[Date Prev][Date Next][Thread Prev][Thread Next][Date Index][Thread Index]

Re: Capturing data changes that happen after the initial data pull

Are the endpoints to fetch data for the previous week the same as the
endpoints you use to fetch daily data (with only the date filter parameters
being different)?

On Wed, Jun 6, 2018 at 1:47 PM Pedro Machado <pedro@xxxxxxxxxxxxxx> wrote:

> I am working with an API that provides daily data the day after the period
> completes.
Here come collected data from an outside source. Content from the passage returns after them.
(* ===== verification/Handler.v ===== *)
(** * [src/handler.rs]: the capture handler

    The whole of [run], composed of the components as the code composes them:
    snapshot, rate limit, core drain, snapshot upload, crictl, manifest,
    report. *)

From S2P Require Import Prelude RustStr Cgroup Redact BuildId RateLimit Backend Upload.
From S2P Require Import Json Events Manifest Snapshot Config Crictl.
Import Json Backend Upload.

Module Handler.

(** ** [CaptureArgs] *)

Record CaptureArgs := mkArgs { host_pid : Z; signal : Z; timestamp : Z; exe : bytes }.

(** [parse_number]: [to_str] and [parse] *)
Definition parse_number {T} (parse : bytes → option T) (arg : bytes) : option T :=
  s ← from_utf8 arg; parse s.

Definition with_context {T} (x : option T) (msg : bytes) : result T error :=
  match x with Some v => Ok v | None => Err [msg] end.

Definition parse (args : list bytes) : result CaptureArgs error :=
  match args with
  | [pid; sig; ts; exe] =>
      let? host_pid := with_context (parse_number parse_i32 pid)
                         (b! "bad host pid " ++ to_string_lossy pid) in
      let? signal := with_context (parse_number parse_i32 sig)
                       (b! "bad signal " ++ to_string_lossy sig) in
      let? timestamp := with_context (parse_number parse_i64 ts)
                          (b! "bad timestamp " ++ to_string_lossy ts) in
      Ok (mkArgs host_pid signal timestamp (to_string_lossy exe))
  (* the message also echoes the arguments *)
  | _ => Err [b! "capture expects 4 args (%P %s %t %E), got "
              ++ to_string (Z.of_nat (length args))]
  end.

(** ** Small helpers *)

Definition signal_name (sig : Z) : option bytes :=
  match sig with
  | 1 => Some (b! "SIGHUP")
  | 2 => Some (b! "SIGINT")
  | 3 => Some (b! "SIGQUIT")
  | 4 => Some (b! "SIGILL")
  | 6 => Some (b! "SIGABRT")
  | 7 => Some (b! "SIGBUS")
  | 8 => Some (b! "SIGFPE")
  | 9 => Some (b! "SIGKILL")
  | 11 => Some (b! "SIGSEGV")
  | 13 => Some (b! "SIGPIPE")
  | 15 => Some (b! "SIGTERM")
  | _ => None
  end%Z.

Definition base_payload (args : CaptureArgs) (outcome : Events.Outcome)
    : Events.CaptureEventPayload :=
  Events.mkPayload None None None None None (host_pid args) (exe args) (signal args)
    (signal_name (signal args)) outcome None 0 None false None (timestamp args).

Definition node_hostname (fs : Snapshot.Fs) : bytes :=
  match s ← Snapshot.read_to_string fs (b! "/proc/sys/kernel/hostname");
        (let s := trim s in if decide (s = []) then None else Some s) with
  | Some s => s
  | None => b! "localhost"
  end.

Definition read_cgroup_identity (fs : Snapshot.Fs) (proc_root : bytes) (pid : Z)
    : option Cgroup.CgroupIdentity :=
  let path := path_join (path_join proc_root (to_string pid)) (b! "cgroup") in
  content ← Snapshot.read_to_string fs path; Cgroup.parse_cgroup content.

(** ** The world the handler acts on *)

Record State (World : Type) := mkState {
  store_world : World;                            (** the object store *)
  limiter : RateLimit.StateFs;                    (** the rate-limit state file *)
  socket : list (bytes * bytes);                  (** datagrams sent to the daemon *)
  summary : list Events.CaptureEventPayload;      (** the summary lines logged *)
}.
Arguments mkState {World} _ _ _ _.
Arguments store_world {World} _.
Arguments limiter {World} _.
Arguments socket {World} _.
Arguments summary {World} _.

(** The URL parser and the store builders of the libraries; the store they build is
    the world, so a builder only says whether it succeeds. *)
Record StoreLib := mkLib {
  lib_url : Type;
  lib_key : Type;
  lib_url_parse : bytes → option lib_url;
  lib_url_string : lib_url → bytes;
  lib_url_path : lib_url → bytes;
  lib_scheme : lib_url → option Scheme;
  lib_config_key : Scheme → bytes → option lib_key;
  lib_cloud : Scheme → bytes → RetryConfig → list (lib_key * bytes) → bool;
  lib_local : bytes → bool;
}.

Definition built (b : bool) : option unit := if b then Some tt else None.

(** [config.object_store()] *)
Definition configured_store (l : StoreLib) (config : Config.HandlerConfig) : option unit :=
  Config.object_store (lib_url_parse l) (lib_scheme l) (lib_url_string l) (lib_url_path l)
    (lib_config_key l) (λ s url retry opts, built (lib_cloud l s url retry opts)) tt
    (λ path, built (lib_local l path)) config.

(** What the run depends on besides its state. *)
Record Env := mkEnv {
  env_fs : Snapshot.Fs;                          (** [/proc] and the root file system *)
  env_log2 : Redact.f64 → Redact.f64;
  env_rt : Crictl.runtime;                       (** [crictl] *)
  env_rfc3339 : Z → option bytes;                (** chrono: [from_timestamp] and [to_rfc3339] *)
  env_sha256 : bytes → bytes;
  env_lib : StoreLib;
  env_check_faults : RateLimit.faults;
  env_refund_faults : RateLimit.faults;
  env_send_fault : option Events.send_fault;
  env_monotonic : Z;                             (** the seconds of [Instant::now()] at the drain *)
}.

Definition format_timestamp (env : Env) (epoch_secs : Z) : bytes :=
  default (to_string epoch_secs) (env_rfc3339 env epoch_secs).

Section run.
Context {World : Type} `{ObjectStore World} {B : BufWriter World} {Zs : Zstd} {P : ObjectPath}
  {J : JsonText} {T : Snapshot.Tar} {C : RateLimit.StateCodec}.
Context (env : Env).

(** [report]: the summary line, then the datagram. *)
Definition report (config : Config.HandlerConfig) (payload : Events.CaptureEventPayload)
    (s : State World) : State World :=
  mkState (store_world s) (limiter s)
    (Events.send_capture_event (Config.event_socket_path config) (env_send_fault env) payload
       (socket s))
    (summary s ++ [payload]).

(** What the first part of [run] resolves. *)
Record Plan := mkPlan {
  snapshot : Snapshot.ProcSnapshot;
  identity : option Cgroup.CgroupIdentity;
  store : bool;
  keys : option ObjectKeys;
  target : option (Cgroup.CgroupIdentity * ObjectKeys);
}.

Definition plan (args : CaptureArgs) (config : Config.HandlerConfig) (store_override : bool) : Plan :=
  let proc_root := Config.proc_root config in
  let redactor := if Config.no_redact config then Redact.Redactor_disabled
                  else Redact.Redactor_default in
  let snapshot := Snapshot.capture (env_log2 env) (env_fs env) proc_root (host_pid args) redactor in
  let identity := read_cgroup_identity (env_fs env) proc_root (host_pid args) in
  let store := store_override || bool_decide (is_Some (configured_store (env_lib env) config)) in
  let keys := (λ id, Keys.new (Config.cluster config) (Cgroup.pod_uid id)
                       (Cgroup.container_id id) (timestamp args) (host_pid args)) <$> identity in
  let target := id ← identity; keys ← keys; if store then Some (id, keys) else None in
  mkPlan snapshot identity store keys target.
(* ===== verification/History.v ===== *)
(** * A node's history of crashes

    The handler is one process per crash and keeps nothing in memory between
    two of them: what a crash knows of the earlier ones is the bucket and the
    limiter's state file. This file runs the whole handler of [src/handler.rs]
    once per crash and proves what holds over the sequence: no capture spoils
    an earlier one, and the reports are those of an abstract node that
    remembers only which uploads it reported. *)

From S2P Require Import Prelude RustStr Cgroup Redact BuildId RateLimit Backend Upload Json Events Manifest Snapshot Config Crictl Handler.
Import Json Backend Upload.

Module History.
Import Handler.

(** One crash the kernel pipes to the handler. *)
Record Crash := mkCrash { c_env : Env; c_args : CaptureArgs; c_core : pipe }.

(** ** The abstract node

    Its memory is the log of the uploads it reported. *)

(** The uploads a list of reports states, as the limiter's specification logs them. *)
Definition upload_of (p : Events.CaptureEventPayload) : option (bytes * Z) :=
  if decide (Events.outcome p = Events.Uploaded)
  then (λ uid, (uid, Events.timestamp p)) <$> Events.pod_uid p else None.
Definition uploads_of (ps : list Events.CaptureEventPayload) : RateLimit.Spec.log := omap upload_of ps.

(** The outcome of a crash whose core is delivered and whose store works. *)
Definition verdict (max : Z) (pl : Plan) (now : Z) (uploads : RateLimit.Spec.log) : Events.Outcome :=
  match identity pl with
  | None => Events.SkippedNonK8s
  | Some id =>
      if negb (store pl) then Events.NoStoreDiscard
      else if decide (max = 0%Z) then Events.Uploaded
      else match snd (RateLimit.Spec.check max (Cgroup.pod_uid id) now uploads) with
           | RateLimit.Allowed => Events.Uploaded
           | RateLimit.Suppressed _ => Events.SuppressedRateLimit
           end
  end.

Section history.
Context {World : Type} `{ObjectStore World} {B : BufWriter World} {Zs : Zstd} {P : ObjectPath}
  {J : JsonText} {T : Snapshot.Tar} {C : RateLimit.StateCodec}.
Context (config : Config.HandlerConfig) (ov : bool).

Definition plan_of (c : Crash) : Plan := plan (c_env c) (c_args c) config ov.

(** The state one handler process leaves, and the crashes of a node one after another. *)
Definition capture (s : State World) (c : Crash) : State World :=
  fst (run (c_env c) (c_args c) config (c_core c) ov s).
Definition captures (cs : list Crash) (s : State World) : State World := foldl capture s cs.

(** Who crashed, and when. *)
Definition crash_id (c : Crash) : option Cgroup.CgroupIdentity * Z * Z :=
  (identity (plan_of c), timestamp (c_args c), host_pid (c_args c)).

(** The report of a crash names its container and its time. *)
Definition names (c : Crash) (p : Events.CaptureEventPayload) : Prop :=
  Events.pod_uid p = Cgroup.pod_uid <$> identity (plan_of c)
  ∧ Events.timestamp p = timestamp (c_args c).

(** The reports follow the abstract node, but for the captures that failed. *)
Fixpoint follows (max : Z) (cs : list Crash) (ps : list Events.CaptureEventPayload)
    (uploads : RateLimit.Spec.log) : Prop :=
  match cs, ps with
  | [], [] => True
  | c :: cs, p :: ps =>
      names c p
      ∧ (Events.outcome p = Events.Failed
         ∨ Events.outcome p = verdict max (plan_of c) (timestamp (c_args c)) uploads)
      ∧ follows max cs ps (uploads ++ uploads_of [p])
  | _, _ => False
  end.

(** Crash timestamps of one clock, and limiter files whose steps succeed. *)
Fixpoint clocked (last : Z) (cs : list Crash) : Prop :=
  match cs with
  | [] => True
  | c :: cs =>
      let now := timestamp (c_args c) in
      (last ≤ now)%Z ∧ (i64_min + RateLimit.RATE_WINDOW_SECS ≤ now ≤ i64_max)%Z ∧ clocked now cs
  end.
Definition limiter_works (c : Crash) : Prop :=
  env_check_faults (c_env c) = RateLimit.no_faults ∧ env_refund_faults (c_env c) = RateLimit.no_faults.

Context {OL : ObjectStoreLaws World} {BL : BufWriterLaws World} {ZL : ZstdLaws Zs}
  {PL : ObjectPathLaws P}.
Implicit Types (s : State World).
For example, 2018-06-01 data is available on 2018-06-02 at 12
> PM.
> I have a daily DAG that pulls this data and loads it into Redshift.
> The issue is that this data provider says that the data may be revised and
> it won't be finalized until the Tuesday after the end of the week.
> For example, for the week of 2018-05-27 through 2018-06-02, the data will
> be "final" on Tuesday 2018-06-05.
> I'd like to add another DAG that takes care of repulling the data for the
> previous week every Tuesday and I am wondering about the best way to
> implement this.
> Should I just develop another DAG that pulls one week at a time using the
> appropriate dates?
> Is there a way to leverage the existing daily DAG and have another dag
> trigger it with the appropriate execution date? If so, I suppose it would
> create new DAG runs. How will I be able to tell these new dag runs apart
> from the daily ones if they have the same execution dates?
> Thanks,
> Pedro